The paper notes an empirical speed improvement of up to 37% over the original variant of the algorithm when using this improved approach. Additionally, the implementation simplicity is emphasized, with the pseudocode and reference implementations being relatively compact, making the algorithm both accessible and efficient.

Comparison with Other Algorithms

In comparing previous approaches, most notably the Planchon-Darboux algorithm, the Priority-Flood algorithm demonstrates superior performance. While competing methods require excessively complex operations or fail to scale efficiently with large data sets, Priority-Flood offers a consistent and optimal solution across varying DEM resolutions and data sizes.

Application and Adaptation

The Priority-Flood algorithm extends beyond depression filling. It is adaptable for watershed labeling and can facilitate the determination of flow directions in DEMs—either by exploiting incremental elevation changes or through an approach termed 'depression carving.' This flexibility significantly enhances its utility in terrain analysis tasks.

Implications and Future Directions

The mathematical rigor and practical utility of Priority-Flood have clear implications for geospatial analysis and hydrological modeling. By delivering a reliable mechanism for preprocessing DEMs, the algorithm substantially aids in the estimation of hydrological characteristics such as flow direction and accumulation.

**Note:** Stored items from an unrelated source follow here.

(** * The hybrid retrieval engine of src/rag

    A shallow embedding of [vectorDb.ts], [retriever.ts] and [hybrid.ts],
    and of the fallback retrieval of the chat page in [ZCard.tsx].

    - JavaScript strings are lists of UTF-16 code units, so that [length]
      is the [.length] of the source string.
    - JavaScript numbers are kept abstract behind the interface [Arith];
      the code is written once and read at two instances: IEEE-754
      binary64 with binary32 storage ([Double.arith], executable), and the
      real numbers ([Exact.arith], arithmetic without rounding).
    - [Map] is an insertion-ordered association list, [Set] a list.
    - A rejected promise or a thrown exception is the [Throw] completion. *)

From Stdlib Require Import String Ascii Decimal.
From Stdlib Require Import ZArith NArith List Bool Lia.
From Stdlib Require Import Reals Lra Psatz.
From Stdlib Require Import SpecFloat.
From Stdlib Require Import Permutation Sorted.
Import ListNotations.

Set Implicit Arguments.

(* ================================================================== *)
(** ** Strings *)

Module JsString.

(** A string is its sequence of UTF-16 code units. *)
Definition jsstring := list N.

Definition eqb (a b : jsstring) : bool :=
  if list_eq_dec N.eq_dec a b then true else false.

(** Decoding of the UTF-8 bytes of a literal of this file into code units
    (one- to three-byte sequences, the Basic Multilingual Plane). *)
Fixpoint utf8 (bs : list N) : jsstring :=
  match bs with
  | [] => []
  | b0 :: r0 =>
      if (b0 <? 128)%N then b0 :: utf8 r0
      else match r0 with
           | [] => []
           | b1 :: r1 =>
               if (b0 <? 224)%N
               then ((b0 - 192) * 64 + (b1 - 128))%N :: utf8 r1
               else match r1 with
                    | [] => []
                    | b2 :: r2 =>
                        ((b0 - 224) * 4096 + (b1 - 128) * 64 + (b2 - 128))%N
                          :: utf8 r2
                    end
           end
  end.

Definition js (s : string) : jsstring :=
  utf8 (map N_of_ascii (list_ascii_of_string s)).

(** Decimal digits of a natural number, as [String(n)] prints them. *)
Fixpoint digits (u : Decimal.uint) : jsstring :=
  match u with
  | Nil => []
  | D0 r => 48%N :: digits r
  | D1 r => 49%N :: digits r
  | D2 r => 50%N :: digits r
  | D3 r => 51%N :: digits r
  | D4 r => 52%N :: digits r
  | D5 r => 53%N :: digits r
  | D6 r => 54%N :: digits r
  | D7 r => 55%N :: digits r
  | D8 r => 56%N :: digits r
  | D9 r => 57%N :: digits r
  end.

Definition ofN (n : N) : jsstring := digits (N.to_uint n).

(** [String(z)] for an integer-valued number. *)
Definition ofZ (z : Z) : jsstring :=
  if (z <? 0)%Z then 45%N :: ofN (Z.to_N (- z)) else ofN (Z.to_N z).

(** [n] printed on at least [w] digits ([padStart(w, '0')]). *)
Definition padded (w : nat) (n : N) : jsstring :=
  let d := ofN n in repeat 48%N (w - length d) ++ d.

(** [lines.join(sep)] *)
Fixpoint join (sep : jsstring) (lines : list jsstring) : jsstring :=
  match lines with
  | [] => []
  | [l] => l
  | l :: rest => l ++ sep ++ join sep rest
  end.

(** The class [\s] of the regular expressions: white space and line
    terminators. *)
Definition isSpace (c : N) : bool :=
  ((9 <=? c) && (c <=? 13) || (c =? 32) || (c =? 160) || (c =? 5760)
   || (8192 <=? c) && (c <=? 8202) || (c =? 8232) || (c =? 8233)
   || (c =? 8239) || (c =? 8287) || (c =? 12288) || (c =? 65279))%N.
(** The body of the loop of [poll_queue] for one event taken from the queue. *)
Definition poll_item (s : State) (ev : Item) : State :=
  let s1 := set_events (ev :: events s) s in
  if bool_decide (ev_type ev ∈ tracked_types) then
    let track_path := if pystr.truthy (src_path ev) then src_path ev else dest_path ev in
    if pystr.truthy track_path
    then set_spike (_record_mod_event (clk (ticks s1)) track_path (mod_deque s1))
                   (last_alert_ts s1) (S (ticks s1)) s1
    else s1
  else s1.

(** [poll_queue]: the queue is emptied, oldest entry first. *)
Definition poll_queue (s : State) : State :=
  let items := q s in
  let s1 := List.fold_left poll_item items (set_q [] s) in
  match items with
  | [] => s1
  | _ :: _ => maybe_trigger_spike s1
  end.

(** [on_select], [sel] being [listbox.curselection()]. *)
Definition on_select (sel : list nat) (s : State) : State :=
  match sel with
  | [] => s
  | idx :: _ =>
      match events s !! idx with
      | None => s
      | Some _ => set_selected_index (Some idx) s
      end
  end.

Definition mark_ignore (now : datetime) (s : State) : State * Outcome :=
  match selected_index s with
  | None => (s, SelectEvent)
  | Some i =>
      match events s !! i with
      | None => (s, IndexError)
      | Some ev =>
          let s1 := set_audit (csv_log
                      {| timestamp_iso := isoformat now;
                         event_type := ev_type ev;
                         event_path := src_path ev;
                         action_taken := "ignored_by_user";
                         note := "user indicated they performed the action" |}
                      (audit s)) s in
          if pystr.truthy (src_path ev) && isfile (src_path ev) (disk s1) then
            match update_snapshot_for (src_path ev) (disk s1) with
            | (fs', (true, info)) => (set_disk fs' s1, IgnoredSnapshotUpdated info)
            | (fs', (false, info)) => (set_disk fs' s1, IgnoredSnapshotUpdateFailed info)
            end
          else (s1, Ignored)
      end
  end.

(** [restore_original]; [ts_now] is the time read for the name of the
    duplicate, [now] the one read for the audit row. *)
Definition restore_original (ts_now now : datetime) (s : State) : State * Outcome :=
  match selected_index s with
  | None => (s, SelectEvent)
  | Some i =>
      match events s !! i with
      | None => (s, IndexError)
      | Some ev =>
          let src := src_path ev in
          let row action n :=
            {| timestamp_iso := isoformat now; event_type := ev_type ev;
               event_path := src; action_taken := action; note := n |} in
          if negb (pystr.truthy src) then (s, NoSourcePath)
          else
            let snapshot_path := snapshot_path_for src in
            if negb (pystr.truthy snapshot_path) || negb (isfile snapshot_path (disk s)) then
              (set_audit (csv_log (row "restore_failed_no_snapshot" snapshot_path) (audit s)) s,
               SnapshotMissing snapshot_path)
            else
              match makedirs (os_path.dirname src) (disk s) with
              | inl e => (s, DestinationDirError e)
              | inr fs1 =>
                  match copy2 snapshot_path src fs1 with
                  | inl e =>
                      (set_audit (csv_log (row "restore_failed_copy_error" (str_of_error e)) (audit s))
                         (set_disk fs1 s),
                       RestoreFailed e)
                  | inr fs2 =>
                      let base := os_path.basename src in
                      let ts := strftime_compact ts_now in
                      let dup_name := base +:+ "." +:+ ts +:+ ".orig" in
                      match os_path.relpath src TARGET_DIRECTORY with
                      | None => (set_disk fs2 s, Raised (ValueError "no path specified"))
                      | Some rel =>
                          let dup_subdir := os_path.join DUPLICATES_DIR (os_path.dirname rel) in
                          match makedirs dup_subdir fs2 with
                          | inl e => (set_disk fs2 s, Raised (OSErr e))
                          | inr fs3 =>
                              let dup_path := os_path.join dup_subdir dup_name in
                              match copy2 snapshot_path dup_path fs3 with
                              | inl e =>
                                  (set_audit (csv_log (row "restore_but_duplicate_failed" (str_of_error e))
                                                (audit s)) (set_disk fs3 s),
                                   PartialSuccess e)
                              | inr fs4 =>
                                  (set_audit (csv_log (row "restored_and_duplicated" dup_path) (audit s))
                                     (set_disk fs4 s),
                                   Restored dup_path)
                              end
                          end
                      end
                  end
              end
      end
  end.
(** * MOEX bond tools for Google Sheets: a shallow embedding of
      [gs_moex_bond_tools/script.js] and the properties of its lookups.

    The script exposes six spreadsheet functions ([GET_MOEX_PRICE],
    [GET_NEXT_COUPON], [GET_MOEX_NAME], [GET_COUPON_VALUE],
    [GET_MATURITY_DATE], [GET_NEAREST_OPTION_DATE]); each one wraps an
    internal fetch function that queries the MOEX ISS API and digs one fact
    out of the column/row JSON it answers with.

    Layout of the development:
    - [JSString], [JSNumber]: the ECMAScript string and number operations
      the script relies on ([trim], [encodeURIComponent], [parseFloat],
      number to string);
    - [Json], [JSON_parse], [JSON_stringify]: JSON values and their text;
    - [JSDate]: time values, the ISO date format, local midnight;
    - [World], [M]: the Apps Script services (UrlFetchApp, CacheService,
      SpreadsheetApp, the clock) as explicit state, and exceptions;
    - the functions of the script, in the order of the source;
    - the properties. *)

From Stdlib Require Import ZArith String Ascii List Bool Lia DecimalString.
From Stdlib Require Import DecimalFacts DecimalPos DecimalZ.
From Stdlib Require Import Sorting.Sorted Sorting.Permutation.
From stdpp Require Import gmap strings.

Open Scope string_scope.
Open Scope Z_scope.

(** ** Strings

    A JavaScript string is modelled by the bytes of its UTF-8 encoding
    (surrogate code points, which JavaScript strings may hold on their own,
    are written in the same three-byte form).  Every literal of the script
    is kept as it is written in the source. *)

Module JSString.

Definition byte (c : ascii) : Z := Z.of_nat (nat_of_ascii c).

Definition chr (z : Z) : ascii := ascii_of_nat (Z.to_nat z).

Definition is_digit (c : ascii) : bool := (48 <=? byte c) && (byte c <=? 57).

Definition digit_val (c : ascii) : Z := byte c - 48.

(** The longest prefix of decimal digits, and the rest. *)
Fixpoint span_digits (s : string) : string * string :=
  match s with
  | String c r =>
      if is_digit c then let '(d, r') := span_digits r in (String c d, r')
      else (EmptyString, s)
  | EmptyString => (EmptyString, EmptyString)
  end.

Fixpoint digits_value_from (acc : Z) (s : string) : Z :=
  match s with
  | String c r => digits_value_from (10 * acc + digit_val c) r
  | EmptyString => acc
  end.

Definition digits_value (s : string) : Z := digits_value_from 0 s.

Definition len (s : string) : Z := Z.of_nat (String.length s).

Definition of_Z (z : Z) : string := NilZero.string_of_int (Z.to_int z).
#[global] Arguments of_Z : simpl never.

Fixpoint repeat_char (c : ascii) (n : nat) : string :=
  match n with
  | O => EmptyString
  | S k => String c (repeat_char c k)
  end.

Definition take (n : Z) (s : string) : string := String.substring 0 (Z.to_nat n) s.

Definition drop (n : Z) (s : string) : string :=
  String.substring (Z.to_nat n) (String.length s - Z.to_nat n) s.

(** [s.startsWith(p)], with the rest of [s] when it does. *)
Fixpoint strip_prefix (p s : string) : option string :=
  match p, s with
  | EmptyString, _ => Some s
  | String a p', String b s' => if Ascii.eqb a b then strip_prefix p' s' else None
  | String _ _, EmptyString => None
  end.

(** White space and line terminators of ECMAScript, as UTF-8 byte
    sequences: TAB, LF, VT, FF, CR, SP, U+00A0, U+1680, U+2000..U+200A,
    U+2028, U+2029, U+202F, U+205F, U+3000, U+FEFF.  The result is the
    string after one such character, if it starts with one. *)
Definition skip_one_space (s : string) : option string :=
  match s with
  | String a r =>
      let x := byte a in
      if ((9 <=? x) && (x <=? 13)) || (x =? 32) then Some r
      else match r with
      | String b r2 =>
          let y := byte b in
          if (x =? 194) && (y =? 160) then Some r2
          else match r2 with
          | String c r3 =>
              let z := byte c in
              if (x =? 225) && (y =? 154) && (z =? 128) then Some r3
              else if (x =? 226) && (y =? 128)
                      && (((128 <=? z) && (z <=? 138)) || (z =? 168) || (z =? 169) || (z =? 175))
                   then Some r3
              else if (x =? 226) && (y =? 129) && (z =? 159) then Some r3
              else if (x =? 227) && (y =? 128) && (z =? 128) then Some r3
              else if (x =? 239) && (y =? 187) && (z =? 191) then Some r3
              else None
          | EmptyString => None
          end
      | EmptyString => None
      end
  | EmptyString => None
  end.

(** Leading white space removed; the fuel is the length of the string. *)
Fixpoint trim_start_fuel (fuel : nat) (s : string) : string :=
  match fuel with
  | O => s
  | S k => match skip_one_space s with
           | Some r => trim_start_fuel k r
           | None => s
           end
  end.

Definition trimStart (s : string) : string := trim_start_fuel (String.length s) s.

(** [s.trim() === ''] : the string holds white space only.  (The script
    uses [trim] in this test alone, so trailing white space need not be
    cut separately: a string is all white space exactly when nothing is
    left after the leading white space is removed.) *)
Definition trim_is_empty (s : string) : bool := String.eqb (trimStart s) "".

Definition hex_digit (n : Z) : ascii :=
  if n <? 10 then chr (48 + n) else chr (55 + n).

Definition is_uri_unreserved (c : ascii) : bool :=
  let x := byte c in
  ((65 <=? x) && (x <=? 90)) || ((97 <=? x) && (x <=? 122)) || ((48 <=? x) && (x <=? 57))
  || (x =? 45) || (x =? 95) || (x =? 46) || (x =? 33) || (x =? 126)
  || (x =? 42) || (x =? 39) || (x =? 40) || (x =? 41).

Looking ahead, advancements in DEM resolution will likely escalate computational demands. Future research might explore the parallelization of the Priority-Flood Algorithm further, leveraging modern architectural capabilities to accommodate increasingly complex topographical data sets with even greater efficiency. Additionally, integrating Priority-Flood into comprehensive geographic information systems (GIS) could expand its impact across diverse applications in environmental monitoring and management.

Conclusion

The Priority-Flood algorithm provides an optimal and versatile solution to the depression-filling challenge in digital elevation models. The algorithm's robust performance across various data types and its adaptability for associated geospatial tasks make it a valuable tool in hydrological analysis, illustrating a significant advancement in terrain preprocessing methodologies.